Understanding the interplay between ecological and evolutionary processes within entire ecosystems has emerged as an important research area called “eco-evo dynamics”. Before joining UTM, I showed that genetic variation within plant populations has cascading ecological effects on large and diverse arthropod and plant communities. In collaboration with Ayco Tack and Tomas Roslin (Helsinki), we recently showed that the methods most researchers use to study the ecological effects of genetic variation are flawed because they lead to a bias in favour of finding stronger effects of genetic variation than actually exist in nature (see Tack, Johnson and Roslin 2012 Oikos).
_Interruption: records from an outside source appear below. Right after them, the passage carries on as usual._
(* ===== verification/BigFloat.v ===== *)
(** * math/big and strconv: decimal text, floats of any precision, float64

    What the price functions use of Go's library: [big.Float] (parsing with the
    precision of 64 bits, product and quotient, comparison, truncation), the
    parsing and the printing of float64, and the powers of ten of lib/big_math.go
    with the conversions of lib/convert.go. *)
From Stdlib Require Import Ascii QArith Qabs Qpower Lqa.
From S2P Require Import Prelude Text Float64 EncodePrice CustomNumbers.
Local Open Scope Z_scope.

(** ** big.Float

    [BNum prec m e] is the number [m * 2^e]. The sign of zero is not kept: nothing
    here depends on it. *)
Inductive bigfloat :=
  | BInf (neg : bool)
  | BNum (prec m e : Z).

Definition MaxExp : Z := 2 ^ 31 - 1.
Definition MinExp : Z := - 2 ^ 31.

(** [n / d], both positive, as a number with [p] bits: nearest, ties to even. *)
Definition msb (n d : Z) : Z :=
  let k := Z.log2 n - Z.log2 d in
  if n * 2 ^ Z.max 0 (- k) <? d * 2 ^ Z.max 0 k then k - 1 else k.

Definition div_even (n d : Z) : Z :=
  let q := n / d in
  let r := n mod d in
  if (2 * r <? d) || ((2 * r =? d) && Z.even q) then q else q + 1.

Definition round_ratio (p n d : Z) : Z * Z :=
  let e := msb n d - (p - 1) in
  (div_even (n * 2 ^ Z.max 0 (- e)) (d * 2 ^ Z.max 0 e), e).

(** The number [n / d * 2^e] with [prec] bits, zero or infinite when the exponent of
    a number has no room. *)
Definition bf_round (prec : Z) (neg : bool) (n d e : Z) : bigfloat :=
  if n =? 0 then BNum prec 0 0
  else if msb n d + 1 + e <? MinExp then BNum prec 0 0
  else
    let '(m, e') := round_ratio prec n d in
    if MaxExp <? Z.log2 m + 1 + (e' + e) then BInf neg
    else BNum prec (if neg then - m else m) (e' + e).

Definition bf_neg (x : bigfloat) : bool := match x with BInf neg => neg | BNum _ m _ => m <? 0 end.

(** [z.Mul(x, y)] and [z.Quo(x, y)] for a [z] of precision [prec]; the program never
    divides by zero, nor multiplies zero with an infinity. *)
Definition bf_Mul (prec : Z) (x y : bigfloat) : bigfloat :=
  let neg := xorb (bf_neg x) (bf_neg y) in
  match x, y with
  | BNum _ m e, BNum _ m' e' => bf_round prec neg (Z.abs m * Z.abs m') 1 (e + e')
  | _, _ => BInf neg
  end.

Definition bf_Quo (prec : Z) (x y : bigfloat) : bigfloat :=
  let neg := xorb (bf_neg x) (bf_neg y) in
  match x, y with
  | BNum _ m e, BNum _ m' e' => bf_round prec neg (Z.abs m) (Z.abs m') (e - e')
  | _, BInf _ => BNum prec 0 0
  | BInf _, _ => BInf neg
  end.

Definition bf_prec (x : bigfloat) : Z := match x with BInf _ => 64 | BNum prec _ _ => prec end.
(** [new(big.Float).Mul(x, y)] takes the larger precision. *)
Definition bf_Mul_new (x y : bigfloat) : bigfloat := bf_Mul (Z.max (bf_prec x) (bf_prec y)) x y.
Definition bf_Quo_new (x y : bigfloat) : bigfloat := bf_Quo (Z.max (bf_prec x) (bf_prec y)) x y.

(** The exponent of a big.Float has 32 bits: an integer of more than [2^31 - 1] bits
    (a power of ten above 646 million, say) would become an infinity here. It is
    kept as it is: the model is that of smaller integers. *)
Definition bf_SetInt (n : Z) : bigfloat :=
  BNum (Z.max 64 (if n =? 0 then 0 else Z.log2 (Z.abs n) + 1)) n 0.

(** [x.Cmp(n)] for an integer [n]. *)
Definition bf_compare (x : bigfloat) (n : Z) : comparison :=
  match x with
  | BInf neg => if neg then Lt else Gt
  | BNum _ m e => m * 2 ^ Z.max 0 e ?= n * 2 ^ Z.max 0 (- e)
  end.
We also suggest methodological remedies to the problem.

Current Ph.D. student Connor Fitzpatrick is now examining how genetic variation and evolution in plants shapes soil ecosystems, including the flux of nutrients, the abundance of soil arthropods and the composition of soil microbes. Connor recently found that genetic variation in plant traits ofO. biennis has a dramatic effect on the decomposition of leaf tissue and the activity of soil microbes. In some cases, these effects of genetic variation on the soil ecosystem interact with the effects of insect herbivores to influence nutrient turnover and the early performance of seedlings in the next generation.

Our current experiments extend on this work by examining how evolutionary change in O. biennis populations affect soil ecosystems. This work will involve sequencing the soil microbiome using PCR enrichment and next-generation Illumina sequencing, plus a suite of assays of soil chemistry and microbial function.